Starting at the line that holds "rewrite Hold.", copy every line exactly through the end of the data, and no others.

Dataset entries
╔══

Lemma clone_requires_protected_parent_witness :
  return_value (outcome quiet
    (clone (plain_image "a" "1" 8) (mkIoCtx 1) "b" ∅ "" "") tt) = Some (- EINVAL) /\
  return_value (outcome quiet
    (clone (snap_image "a" "1" 8 Unprotecting 4) (mkIoCtx 1) "b" ∅ "" "") tt)
    = Some (- EINVAL) /\
  (return_value (outcome unprotect_races
     (clone (snap_image "a" "1" 8 Protected 4) (mkIoCtx 1) "b" ∅ "" "") tt)
     = Some (- EINVAL) /\
   exists c,
     compensations (trace unprotect_races
       (clone (snap_image "a" "1" 8 Protected 4) (mkIoCtx 1) "b" ∅ "" "") tt)
     = [RemoveFromChildIndex (mkIoCtx 1) (mkParentSpec 1 "1" 4) (ic_id c); CloseChild c;
        DeleteChildImage (mkIoCtx 1) "b" ""]) /\
  (exists r p',
     refreshed (trace quiet
       (clone (snap_image "a" "1" 8 Protected 4) (mkIoCtx 1) "b" ∅ "" "") tt)
     = [(r, p')]) /\
  snapshot_protected (snap_image "a" "1" 8 Protected 4).
Proof.
  split; [| split; [| split; [| split]]].
  - apply (clone_requires_protected_parent quiet tt
             (plain_image "a" "1" 8) (mkIoCtx 1) "b" ∅ "" "").
    reflexivity.
  - apply (proj1 (proj2 (clone_requires_protected_parent quiet tt
             (snap_image "a" "1" 8 Unprotecting 4) (mkIoCtx 1) "b" ∅ "" ""))
             (mkSnapInfo "s1" 8 Unprotecting UserSnapshotNamespace)).
    + reflexivity.
    + discriminate.
    + exact I.
    + exact I.
    + reflexivity.
    + vm_compute. repeat constructor.
  - destruct (proj1 (proj2 (proj2 (clone_requires_protected_parent unprotect_races tt
             (snap_image "a" "1" 8 Protected 4) (mkIoCtx 1) "b" ∅ "" "")))
             0 (snap_image "a" "1" 8 Unprotected 4))
      as (rc & ro & c & r1 & r2 & post & _ & _ & _ & _ & _ & Hfail).
    + vm_compute. left. reflexivity.
    + destruct Hfail as [Hret Hcomp].
      * lia.
      * intros (info & Hinfo & Hst). vm_compute in Hinfo.
        injection Hinfo as <-. discriminate Hst.
      * split; [exact Hret |]. exists c. exact Hcomp.
  - apply (proj1 (proj2 (proj2 (proj2 (clone_requires_protected_parent quiet tt
             (snap_image "a" "1" 8 Protected 4) (mkIoCtx 1) "b" ∅ "" ""))))
             (mkIoCtx 1) (mkParentSpec 1 "1" 4) "" 0).
    + vm_compute. right. right. right. left. reflexivity.
    + lia.
  - eapply proj1.
    apply (proj2 (proj2 (proj2 (proj2 (clone_requires_protected_parent quiet tt
             (snap_image "a" "1" 8 Protected 4) (mkIoCtx 1) "b" ∅ "" "")))) 0).
    + vm_compute. reflexivity.
    + lia.
Defined.

Lemma clone_features_created p_imctx c_ioctx c_name (c_opts : image_options_t) npg pmu :
  all_runs (clone_features p_imctx c_ioctx c_name c_opts npg pmu)
    (fun tr o =>
       (forall v, In v (created_features tr) -> resolved_from p_imctx c_opts v) /\
       (forall ret, return_value o = Some ret -> 0 <= ret ->
          exists v, created_features tr = [v])).
Proof.
  unfold clone_features, detect_format, clone_validate, clone_resolve, resolved_from.
  rewrite image_options_get_uint64 by reflexivity.
  destruct (c_opts !! RBD_IMAGE_OPTION_FEATURES) as [[s | f] |] eqn:Ef.
  - simpl. split; [intros v [] | intros ret Hret; discriminate Hret].
  - crunch.
    all: try (split; crunch; zbool; unfold EINVAL, ENOSYS, EEXIST in *; lia).
    all: (eapply all_runs_mono; [| apply clone_create_features]);
      intros tr o Hc; unfold created_features in *; simpl; rewrite Hc;
      rewrite image_options_set_uint64 by reflexivity; simpl;
      rewrite lookup_insert_eq;
      (split; [intros v [<- | []]; zbool; eexists; repeat split; assumption
              | intros; eexists; reflexivity]).
  - crunch.
    all: try (split; crunch; zbool; unfold EINVAL, ENOSYS, EEXIST in *; lia).
    all: (eapply all_runs_mono; [| apply clone_create_features]);
      intros tr o Hc; unfold created_features in *; simpl; rewrite Hc;
      rewrite image_options_set_uint64 by reflexivity; simpl;
      rewrite lookup_insert_eq;
      (split; [intros v [<- | []]; zbool; eexists; repeat split; assumption
              | intros; eexists; reflexivity]).
Qed.

Lemma clone_created p_imctx c_ioctx c_name (c_opts : image_options_t) npg pmu :
  all_runs (clone p_imctx c_ioctx c_name c_opts npg pmu)
    (fun tr o =>
       (forall v, In v (created_features tr) -> resolved_from p_imctx c_opts v) /\
       (forall ret, return_value o = Some ret -> 0 <= ret ->
          exists v, created_features tr = [v])).
Proof.
  rewrite clone_by_format.
  assert (Hneg : forall (c : image_options_t),
            all_runs (Ret (- EINVAL, c) : Prog (Z * image_options_t))
              (fun tr o =>
                 (forall v, In v (created_features tr) -> resolved_from p_imctx c_opts v) /\
                 (forall ret, return_value o = Some ret -> 0 <= ret ->
                    exists v, created_features tr = [v]))).
  { intros c. simpl. split; [intros v [] |].
    intros ret Hret Hpos. injection Hret as <-. unfold EINVAL in Hpos. lia. }
  destruct (ic_snap_id p_imctx =? CEPH_NOSNAP); [apply Hneg |].
  destruct (c_opts !! RBD_IMAGE_OPTION_FORMAT) as [[s | n] |].
  - simpl. split; [intros v [] | intros ret Hret; discriminate Hret].
  - destruct (n <? 2); [apply Hneg |]. apply clone_features_created.
  - eapply all_runs_mono; [| apply clone_features_created].
    unfold resolved_from. rewrite features_after_format. auto.
Qed.


Lemma clone_unsupported_rejected p_imctx c_ioctx c_name (c_opts : image_options_t)
  npg pmu f :
  c_opts !! RBD_IMAGE_OPTION_FEATURES = Some (OptU64 f) ->
  Z.land f (lnot64 RBD_FEATURES_ALL) <> 0 ->
  ic_snap_id p_imctx <> CEPH_NOSNAP ->
  format_ok c_opts ->
  exists c_opts', clone p_imctx c_ioctx c_name c_opts npg pmu = Ret (- ENOSYS, c_opts').
Proof.
  intros Ef Hbad Hsnap Hfmt. rewrite clone_by_format.
  apply Z.eqb_neq in Hsnap. rewrite Hsnap.
  apply Z.eqb_neq in Hbad.
  unfold format_ok in Hfmt.
  destruct (c_opts !! RBD_IMAGE_OPTION_FORMAT) as [[s | n] |]; [contradiction | |].
  - apply Z.ltb_ge in Hfmt. rewrite Hfmt. unfold clone_features.
    rewrite image_options_get_uint64 by reflexivity. rewrite Ef. simpl.
    rewrite Hbad. simpl. eexists. reflexivity.
  - unfold clone_features.
    rewrite image_options_get_uint64 by reflexivity.
    rewrite features_after_format, Ef. simpl.
    rewrite Hbad. simpl. eexists. reflexivity.
Qed.

Ltac use_forall :=
  repeat match goal with
  | H : Forall _ (_ :: _) |- _ => apply Forall_cons in H; destruct H
  | H : _ /\ _ |- _ => destruct H
  end.

Lemma clone_features_needs_layering p_imctx c_ioctx c_name
  (c_opts : image_options_t) npg pmu f :
  c_opts !! RBD_IMAGE_OPTION_FEATURES = Some (OptU64 f) ->
  Z.land f (lnot64 RBD_FEATURES_ALL) = 0 ->
  ~ has_layering f ->
  uint64_typed c_opts RBD_IMAGE_OPTION_ORDER ->
  parent_valid p_imctx ->
  all_runs (clone_features p_imctx c_ioctx c_name c_opts npg pmu)
    (fun tr o => child_absent tr -> primary_or_forced npg tr ->
       return_value o = Some (- ENOSYS)).
Proof.
  intros Ef Hsup Hlack Hord (Hold & Hlay & info & Hinfo & Hst).
  unfold clone_features, detect_format, clone_validate, clone_resolve,
    child_absent, primary_or_forced, is_snap_protected.
  rewrite Hinfo, Hst, Hold. unfold has_layering in Hlay. rewrite Hlay, Z.eqb_refl.
  rewrite !image_options_get_uint64 by reflexivity. rewrite Ef.
  unfold uint64_typed in Hord.
  assert (Hf : (Z.land f RBD_FEATURE_LAYERING =? RBD_FEATURE_LAYERING) = false)
    by (apply Z.eqb_neq; exact Hlack).
  apply Z.eqb_eq in Hsup.
  destruct (c_opts !! RBD_IMAGE_OPTION_ORDER) as [[s | n] |]; [contradiction | |].
  all: crunch; try reflexivity.
  all: use_forall; zbool; subst; simpl in *; try discriminate;
    try (unfold ENOENT in *; lia).
  all: match goal with
       | He : (?s =? "")%string = true, Hor : _ \/ ?s <> ""%string |- _ =>
           apply String.eqb_eq in He; destruct Hor; [discriminate | contradiction]
       end.
Qed.

Lemma clone_features_parent_needs_layering p_imctx c_ioctx c_name
  (c_opts : image_options_t) npg pmu :
  c_opts !! RBD_IMAGE_OPTION_FEATURES = None ->
  ~ has_layering (ic_features p_imctx) ->
  ic_old_format p_imctx = false ->
  all_runs (clone_features p_imctx c_ioctx c_name c_opts npg pmu)
    (fun tr o => child_absent tr -> return_value o = Some (- ENOSYS)).
Proof.
  intros Ef Hlack Hold.
  unfold clone_features, detect_format, clone_validate, child_absent.
  rewrite Hold.
  rewrite !image_options_get_uint64 by reflexivity. rewrite Ef.
  assert (Hf : (Z.land (ic_features p_imctx) RBD_FEATURE_LAYERING
                =? RBD_FEATURE_LAYERING) = false)
    by (apply Z.eqb_neq; exact Hlack).
  rewrite Hf.
  crunch; try reflexivity.
  all: use_forall; zbool; subst; simpl in *; try discriminate;
    try (unfold ENOENT in *; lia).
Qed.

Lemma clone_needs_layering p_imctx c_ioctx c_name (c_opts : image_options_t)
  npg pmu f :
  ic_snap_id p_imctx <> CEPH_NOSNAP ->
  format_ok c_opts ->
  c_opts !! RBD_IMAGE_OPTION_FEATURES = Some (OptU64 f) ->
  Z.land f (lnot64 RBD_FEATURES_ALL) = 0 ->
  ~ has_layering f ->
  uint64_typed c_opts RBD_IMAGE_OPTION_ORDER ->
  parent_valid p_imctx ->
  all_runs (clone p_imctx c_ioctx c_name c_opts npg pmu)
    (fun tr o => child_absent tr -> primary_or_forced npg tr ->
       return_value o = Some (- ENOSYS)).
Proof.
  intros Hsnap Hfmt Ef Hsup Hlack Hord Hpar. rewrite clone_by_format.
  apply Z.eqb_neq in Hsnap. rewrite Hsnap.
  unfold format_ok in Hfmt.
  destruct (c_opts !! RBD_IMAGE_OPTION_FORMAT) as [[s | n] |]; [contradiction | |].
  - apply Z.ltb_ge in Hfmt. rewrite Hfmt.
    eapply clone_features_needs_layering; eauto.
  - eapply clone_features_needs_layering; eauto.
    + rewrite features_after_format. exact Ef.
    + unfold uint64_typed. rewrite order_after_format. exact Hord.
Qed.

Lemma clone_parent_needs_layering p_imctx c_ioctx c_name (c_opts : image_options_t)
  npg pmu :
  ic_snap_id p_imctx <> CEPH_NOSNAP ->
  format_ok c_opts ->
  c_opts !! RBD_IMAGE_OPTION_FEATURES = None ->
  ~ has_layering (ic_features p_imctx) ->
  ic_old_format p_imctx = false ->
  all_runs (clone p_imctx c_ioctx c_name c_opts npg pmu)
    (fun tr o => child_absent tr -> return_value o = Some (- ENOSYS)).
Proof.
  intros Hsnap Hfmt Ef Hlack Hold. rewrite clone_by_format.
  apply Z.eqb_neq in Hsnap. rewrite Hsnap.
  unfold format_ok in Hfmt.
  destruct (c_opts !! RBD_IMAGE_OPTION_FORMAT) as [[s | n] |]; [contradiction | |].
  - apply Z.ltb_ge in Hfmt. rewrite Hfmt.
    eapply clone_features_parent_needs_layering; eauto.
  - eapply clone_features_parent_needs_layering; eauto.
    rewrite features_after_format. exact Ef.
Qed.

╚══

● **Task solution**
  rewrite Hold.
  rewrite !image_options_get_uint64 by reflexivity. rewrite Ef.
  assert (Hf : (Z.land (ic_features p_imctx) RBD_FEATURE_LAYERING
                =? RBD_FEATURE_LAYERING) = false)
    by (apply Z.eqb_neq; exact Hlack).
  rewrite Hf.
  crunch; try reflexivity.
  all: use_forall; zbool; subst; simpl in *; try discriminate;
    try (unfold ENOENT in *; lia).
Qed.

Lemma clone_needs_layering p_imctx c_ioctx c_name (c_opts : image_options_t)
  npg pmu f :
  ic_snap_id p_imctx <> CEPH_NOSNAP ->
  format_ok c_opts ->
  c_opts !! RBD_IMAGE_OPTION_FEATURES = Some (OptU64 f) ->
  Z.land f (lnot64 RBD_FEATURES_ALL) = 0 ->
  ~ has_layering f ->
  uint64_typed c_opts RBD_IMAGE_OPTION_ORDER ->
  parent_valid p_imctx ->
  all_runs (clone p_imctx c_ioctx c_name c_opts npg pmu)
    (fun tr o => child_absent tr -> primary_or_forced npg tr ->
       return_value o = Some (- ENOSYS)).
Proof.
  intros Hsnap Hfmt Ef Hsup Hlack Hord Hpar. rewrite clone_by_format.
  apply Z.eqb_neq in Hsnap. rewrite Hsnap.
  unfold format_ok in Hfmt.
  destruct (c_opts !! RBD_IMAGE_OPTION_FORMAT) as [[s | n] |]; [contradiction | |].
  - apply Z.ltb_ge in Hfmt. rewrite Hfmt.
    eapply clone_features_needs_layering; eauto.
  - eapply clone_features_needs_layering; eauto.
    + rewrite features_after_format. exact Ef.
    + unfold uint64_typed. rewrite order_after_format. exact Hord.
Qed.

Lemma clone_parent_needs_layering p_imctx c_ioctx c_name (c_opts : image_options_t)
  npg pmu :
  ic_snap_id p_imctx <> CEPH_NOSNAP ->
  format_ok c_opts ->
  c_opts !! RBD_IMAGE_OPTION_FEATURES = None ->
  ~ has_layering (ic_features p_imctx) ->
  ic_old_format p_imctx = false ->
  all_runs (clone p_imctx c_ioctx c_name c_opts npg pmu)
    (fun tr o => child_absent tr -> return_value o = Some (- ENOSYS)).
Proof.
  intros Hsnap Hfmt Ef Hlack Hold. rewrite clone_by_format.
  apply Z.eqb_neq in Hsnap. rewrite Hsnap.
  unfold format_ok in Hfmt.
  destruct (c_opts !! RBD_IMAGE_OPTION_FORMAT) as [[s | n] |]; [contradiction | |].
  - apply Z.ltb_ge in Hfmt. rewrite Hfmt.
    eapply clone_features_parent_needs_layering; eauto.
  - eapply clone_features_parent_needs_layering; eauto.
    rewrite features_after_format. exact Ef.
Qed.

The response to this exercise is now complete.